After passing LPGA Qualifying School in December 2008, Wie declared that she still planned to play in tournaments against men. However, for the second consecutive year, she did not receive a sponsor exemption to play in the Sony Open in Hawaii where she had played four years in a row from 2004 through 2007. Her first tournament as an LPGA member was the season-opening SBS Open at Turtle Bay where she shot 66, 70 to move into a tie with Angela Stanford going into the final round of the tournament. Wie held a three-stroke lead with eight holes remaining, but ended up losing to Stanford by three strokes.

It was reported in early March, 2009, that Wie had left the William Morris Agency, the Hollywood talent agency that had represented her since she turned pro in 2005, and would be signing with sports agency IMG.

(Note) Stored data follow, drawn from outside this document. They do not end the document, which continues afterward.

(* ===== verification/Lifecycle.v ===== *)
(** * Starting and stopping ([cmd/node/main.go], the constructors of the packages)

    [run] as the sequence of what it does with the libraries: what it opens,
    which topics it joins, which goroutines it starts and what its deferred
    calls close, on every path out of it. Node.v says what a started node is
    given; here is how it gets there, and [run_is_start] that it is the
    same. *)

From S2P Require Import Prelude GoTime Prog Compose GoStrings Files Packet Multiaddr Json Config Network Presence Card PeerMemory Host Node.
From stdpp Require Import pretty.

#[local] Open Scope string_scope.
#[local] Open Scope list_scope.
#[local] Open Scope Z_scope.

(** ** What [run] does *)

(** Things that are opened and have to be closed. *)
Inductive Resource := RHost | RSignals | RDHT (prefix : string) | RMdns | RStore (path : string) | RApi.

(** Goroutines. *)
Inductive Task :=
| TPrune | TEvict | TSweep | TJanitor                    (* tickers of the tables *)
| TReadPresence | TReadRendezvous | TReadCards           (* read loops of topics *)
| TReannounce | TDirectory (url : string) | TApi | TReconnect | TMonitor
| TDiscover (prefix : string) | TReadvertise (prefix : string).

(** The parts of the server that are set after it is made. *)
Inductive ServerPart := PPing | PRelay | PGossip | PNetworks.

Inductive Act `{MultiaddrLib} :=
| Opened (r : Resource) | Closed (r : Resource)
| Joined (topic : string) | Go (t : Task)
| Notified                                (* [Network().Notify] of the ping manager *)
| Handles                                 (* [SetStreamHandler] of the relay manager *)
| Set_part (p : ServerPart)
| Advertised (prefix : string)
| Printed (lines : list string)
| Dialled (targets : list AddrInfo)
| Remembered                              (* [peerMem.Snapshot(h)] and [Save] *)
| Ran.                                    (* until the context is done *)

(** The libraries, by whether each call succeeds. *)
Class Libs `{MultiaddrLib} := {
  lib_connmgr : Z → Z → bool;
  lib_host : list HostOption → bool;
  dht_New : string → bool;
  dht_Bootstrap : string → bool;
  pubsub_New : bool;
  topic_Join : string → bool;
  topic_Subscribe : string → bool;
  mdns_Start : bool;
  bolt_Open : string → bool;
  bolt_Init : string → bool
}.

Section lifecycle.
Context `{MultiaddrLib}.

(** The program writes down what it does. *)
Definition Acts : Type := list Act.
Definition act (a : Act) : prog Acts unit := modify (λ w, w ++ [a]).

(** [defer cleanup; body] *)
Definition deferring {A} (cleanup : prog Acts unit) (body : prog Acts A) : prog Acts A :=
  r ← body; cleanup;; mret r.

(** A call of a library that succeeds or not. *)
Definition lib (ok : bool) (e : StartError) : prog Acts (res StartError unit) := mret (if ok then Ok tt else Err e).

Context `{!Libs}.

(** *** Constructors *)

(** [psnhost.NewDHT]: if it does not bootstrap it is left open. *)
Definition NewDHT (prefix : string) : prog Acts (res StartError unit) :=
  _ ←? lib (dht_New prefix) StartDHT;
  act (Opened (RDHT prefix));;
  lib (dht_Bootstrap prefix) StartDHT.

(** [NewGossipSub]: whether there is a routing discovery ([rd != nil]). *)
Definition NewGossipSub (kdht : bool) : prog Acts (res StartError bool) :=
  _ ←? lib pubsub_New StartGossip;
  mret (Ok kdht).

(** [AdvertiseAndDiscover]; the loop it starts is [findAndConnect], again and
    again. *)
Definition AdvertiseAndDiscover (rd : bool) (rendezvous : string) : prog Acts unit :=
  if rd then act (Advertised rendezvous);; act (Go (TDiscover rendezvous)) else mret tt.

(** [SetupMDNS]: whether the service runs. *)
Definition SetupMDNS : prog Acts bool :=
  if mdns_Start then act (Opened RMdns);; mret true else mret false.

(** [api.NewServer], with [newRendezvousStore] inside. *)
Definition start_server : prog Acts unit := act (Go TJanitor).

(** [ping.NewManager] *)
Definition start_ping : prog Acts unit := act Notified.

(** Joining a topic and reading from it; the topic stays joined if it cannot
    be subscribed to. *)
Definition join_and_read (topic : string) (t : Task) (e : StartError) : prog Acts (res StartError unit) :=
  _ ←? lib (topic_Join topic) e;
  act (Joined topic);;
  _ ←? lib (topic_Subscribe topic) e;
  act (Go t);;
  mret (Ok tt).

Definition NewPresence (topic : string) : prog Acts (res StartError unit) := join_and_read topic TReadPresence StartRelay.

(** [relay.NewManager], with [NewRouter], [NewDedupCache] and [NewQueue]. *)
Definition start_relay (gossipPrefix : string) : prog Acts (res StartError unit) :=
  act (Go TPrune);; act (Go TEvict);; act (Go TSweep);;
  _ ←? NewPresence (String.append gossipPrefix "presence");
  act Handles;;
  mret (Ok tt).
(* ===== verification/Handlers.v ===== *)
(** * The HTTP API ([internal/api/auth.go], [handlers.go], the handlers of
    [rendezvous.go])

    Requests, who may make them, and what each endpoint does to the node. A
    handler is a function from the node to the new node and the response: it is
    run alone here; what its parts do when they interleave is the subject of
    the files that model them. *)

From S2P Require Import Prelude GoTime Prog GoStrings Encoding Multiaddr Files Packet Dedup Router Queue Json Presence Manager Rendezvous RvGossip Config Network Invite Card PeerMemory Ping Server.

#[local] Open Scope string_scope.
#[local] Open Scope list_scope.
#[local] Open Scope Z_scope.

(** ** Requests and responses *)

(** What the handlers read of an [http.Request]: [Header] and [Query] are
    [r.Header.Get] and [r.URL.Query().Get]; [Body] is the first JSON value of
    the body, [None] if there is none within the size limit. *)
Record Request := mkRequest {
  Method : string;
  Header : string → string;
  Query : string → string;
  Host : string;
  RemoteAddr : string;
  Body : option json
}.

Record Response := mkResponse { Status : Z; Answer : json }.

Definition writeError (status : Z) (msg : string) : Response := mkResponse status (JObj [("error", JStr msg)]).

(** The parsers of [net], [net/url] and [mime], and [strings.EqualFold]: their
    text formats are left open, the decisions taken on their results are not.
    [url_Parse] gives the scheme and [Hostname()]; [ParseIP] whether the address
    is a loopback one; [ParseMediaType] the media type it returns, also next to an
    error. *)
Class NetLib := {
  url_Parse : string → option (string * string);
  SplitHostPort : string → option string;
  ParseIP : string → option bool;
  ParseMediaType : string → string;
  EqualFold : string → string → bool
}.

(** ** [auth.go] *)

Section auth.
Context `{NetLib}.

Definition originLocal (r : Request) : bool :=
  let origin := Header r "Origin" in
  if String.eqb origin "" || String.eqb origin "null" then true
  else
    match url_Parse origin with
    | None => false
    | Some (scheme, host) =>
        if bool_decide (scheme ∈ ["http"; "https"; "ws"; "wss"]) then
          if String.eqb host "localhost" then true
          else match ParseIP host with Some loopback => loopback | None => false end
        else true
    end.

(** [strings.Trim(s, "[]")] *)
Fixpoint trim_brackets_left (l : list Ascii.ascii) : list Ascii.ascii :=
  match l with
  | a :: l' => if (of_byte a =? 91)%N || (of_byte a =? 93)%N then trim_brackets_left l' else l
  | [] => []
  end.
Definition trim_brackets (s : string) : string :=
  String.string_of_list_ascii
    (reverse (trim_brackets_left (reverse (trim_brackets_left (String.list_ascii_of_string s))))).

Definition originAllowed (r : Request) : bool :=
  if originLocal r then true
  else
    match url_Parse (Header r "Origin") with
    | None => false
    | Some (_, host) =>
        if String.eqb host "" then false
        else
          let reqHost := match SplitHostPort (Host r) with Some h => h | None => Host r end in
          EqualFold host (trim_brackets reqHost)
    end.

(** [subtle.ConstantTimeCompare] is equality. *)
Definition checkAuth (cfg : Config) (r : Request) : bool :=
  if String.eqb (APIToken cfg) "" then true
  else
    match cut_prefix "Bearer " (Header r "Authorization") with
    | Some got => String.eqb got (APIToken cfg)
    | None => false
    end
    || (let q := Query r "token" in if String.eqb q "" then false else String.eqb q (APIToken cfg)).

At the second major of the year, the LPGA Championship, she finished tied for 23rd, her best finish in a major since 2006. During this tournament she also scored her first recorded hole-in-one as a professional. However, the day after her final round of the LPGA Championship, she failed to qualify for the U.S. Women's Open due to a mediocre performance at a sectional qualifying tournament.

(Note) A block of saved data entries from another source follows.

Section witnesses.
Import Fresh.
#[local] Existing Instances plain_multiaddr plain_peers plain_msgpack all_written reliable plain_yaml plain_base58
  working plain_net LateSnapshot.never_fails plain_crypto.

Lemma served_reachable : sys_reachable "a" app_of closure public (served.1, served.2).
Proof. rewrite <- surjective_pairing. apply goes_reachable. repeat constructor. Qed.


Lemma node_safe_witness : mgr_wf closure "a" (n_mgr served.1) ∧ server_ok (n_srv served.1).
Proof.
  destruct (node_safe "a" app_of closure public served.1 served.2 (node_fresh _ _) served_reachable) as (Hm & Hs & _).
  split; [exact Hm|exact Hs].
Defined.
End witnesses.
(* ===== verification/Races.v ===== *)
(** * What handlers that interleave do to each other

    Two schedules of the whole node of System.v in which every goroutine runs to
    its end, every caller is told that all went well, and the node is left in a
    state that no order of the same calls leads to. *)

From S2P Require Import Prelude GoTime Prog Compose GoStrings Encoding Multiaddr Files Packet Dedup Router Queue Json Presence Manager Rendezvous RvGossip Config Network Invite Card PeerMemory Ping Server Handlers System SystemSpec.

#[local] Open Scope string_scope.
#[local] Open Scope list_scope.

Section races.
Import Fresh.
#[local] Existing Instances plain_multiaddr plain_peers plain_msgpack all_written reliable plain_yaml plain_base58
  working plain_net LateSnapshot.never_fails plain_crypto.

(** The goroutines that have ended. *)
Definition ended (c : config (S := Node)) : bool :=
  forallb (λ p, match p with Ret _ => true | Step _ _ => false end) c.2.

(** *** Invites *)

Definition invite_to (net key : string) : string :=
  match EncodeInvite (mkInvite _ [String.append "/dns4/" net] key net) with Ok s => s | Err _ => "" end.
Definition key_a : bytes := "aaaaaaaaaaaaaaaaaaaaaaaaaaaaaaaa".
Definition key_b : bytes := "bbbbbbbbbbbbbbbbbbbbbbbbbbbbbbbb".

Definition accept (text : string) : prog Node unit :=
  _ ← go_serve app_of closure None true "/invite/accept" (Sample.local "POST" (Some (JObj [("invite", JStr text)]))); mret tt.
Definition accept_a : prog Node unit := accept (invite_to "net-a" key_a).
Definition accept_b : prog Node unit := accept (invite_to "net-b" key_b).

(** The invite of a second network is accepted while the answer to the first is
    under way: the first has read the configuration it will save. *)
Definition mixed : config := goes [accept_a; accept_b] (replicate 9 0 ++ replicate 20 1 ++ replicate 20 0)%nat public.

(** What the next start finds: the key, the network and the bootstrap peers. *)
Definition at_restart (n : Node) : option (bytes * string * list string) :=
  match run (Load (n_configPath n)) (n_fs n) with
  | (fs, Ok (cfg, _)) => key ← files fs !! PSKPath cfg; Some (key, NetworkID cfg, BootstrapPeers cfg)
  | (_, Err _) => None
  end.

(** *** Sockets *)

(** The socket of an app closes while the app opens another, and then a packet
    is sent to it. *)
Definition lost : config :=
  goes [connect "b"; readPump [true; false] (go_ws_close app_of "b" 0); connect "b"; send "c" "b"]
    (replicate 20 0 ++ replicate 3 1 ++ replicate 20 2 ++ replicate 10 1 ++ replicate 20 3)%nat public.

(** ** Theorems *)

(** C35. Two invites accepted at the same time can leave the node in neither network.
    Nothing orders the assignments, the key file and the configuration file of
    one call with those of the other: there is a run in which both calls end,
    after which the node starts with the key of one network and with only the
    bootstrap peers, and the name, of the other - whose nodes it cannot talk to.
    One after the other, in either order, the key is that of the last one and
    its bootstrap peers are there. *)
Theorem concurrent_accepts_split :
  sys_reachable "a" app_of closure public (mixed.1, mixed.2) ∧ ended mixed = true ∧
  at_restart mixed.1 = Some (key_b, "net-a", ["/dns4/net-a"]) ∧
  at_restart (exec accept_b (exec accept_a public)) = Some (key_b, "net-b", ["/dns4/net-a"; "/dns4/net-b"]) ∧
  at_restart (exec accept_a (exec accept_b public)) = Some (key_a, "net-a", ["/dns4/net-b"; "/dns4/net-a"]).
Proof.
  split; [rewrite <- surjective_pairing; apply goes_reachable; repeat constructor|].
  repeat split; vm_compute; reflexivity.
Qed.

(** C36. An app that reconnects can be cut off from its packets: there is a run of the
    whole node, with nothing left to do, after which the app has an open
    socket, the relay manager does not know it, its devices have been told that
    it is offline, and a packet sent to it waits in the queue of its own node
    instead of going to the socket. *)
Theorem reconnect_loses_packets :
  sys_reachable "a" app_of closure public (lost.1, lost.2) ∧ ended lost = true ∧
  is_Some (clients (n_srv lost.1) !! 1%nat) ∧
  (∃ c, objs (n_srv lost.1) !! 1%nat = Some c ∧ wc_appPeer c = "b" ∧ wc_closed c = false ∧
     wc_offered c = [peerOnlineEvent "b" "a"; peerOfflineEvent "b"]) ∧
  localApps (n_mgr lost.1) !! "b" = None ∧ Len "b" (queue (n_mgr lost.1)) = 1%nat.
Proof.
  split; [rewrite <- surjective_pairing; apply goes_reachable; repeat constructor|].
  split; [vm_compute; reflexivity|]. split; [vm_compute; by eexists|].
  split; [|split; vm_compute; reflexivity].
  eexists. split; [vm_compute; reflexivity|]. repeat split.
Qed.
End races.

In August, at Rich Harvest Farms golf course in Sugar Grove, Illinois, Wie was a captain's pick for the United States team in Solheim Cup competition, where she led the American squad to victory with a 3-0-1 performance, the best record on the American team.

On November 15, 2009, Wie won her first professional individual tournament, the Lorena Ochoa Invitational in Guadalajara, Mexico, an event on the LPGA Tour limited to the top 36 female golfers in the world as determined by the LPGA money list and Rolex women's world golf rankings, posting a score of thirteen under par 275 for a two-stroke margin over fellow American Paula Creamer, and beating Jiyai Shin, Cristie Kerr and Morgan Pressel by two strokes. She then finished second in the Ladies European Tour season-ending Dubai Ladies Masters tournament on December 9–12, 2009, shooting a 15-under-par 273, which put her three shots behind winner In-Kyung Kim.

On August 29, 2010, she posted a three-shot win over a full field at the CN Canadian Women's Open, held at St. Charles Country Club in Winnipeg, Manitoba, for her second career professional victory. In her next LPGA event two weeks later, she finished second in the 54-hole P&G NW Arkansas Championship shooting 201 (−12) and losing to Yani Tseng by one stroke after giving up an overnight three-stroke lead.

On April 19, 2014, Wie won her third LPGA Tour event – and her first in the United States – the LPGA Lotte Championship. She was four strokes behind Angela Stanford after 54 holes but shot a 67 to Stanford's 73 to win by two strokes.

On June 22, 2014, Wie won her fourth LPGA Tour event and first major championship, the U.S. Women's Open. She was tied for the lead with Amy Yang after 54 holes at two-under-par. She double-bogeyed the 16th hole to fall within one shot of Stacy Lewis, but birdied the next hole and parred the last hole for a final round par-70 to win by two strokes over Lewis. The win, coupled with her second-place finish in the 2014 Kraft Nabisco Championship, resulted in her winning the inaugural Rolex Annika Major Award. In 2014, she was also named one of ESPNW's Impact 25.

Wie contributed to CBS Sports' multimedia golf coverage, including the Masters, in 2020.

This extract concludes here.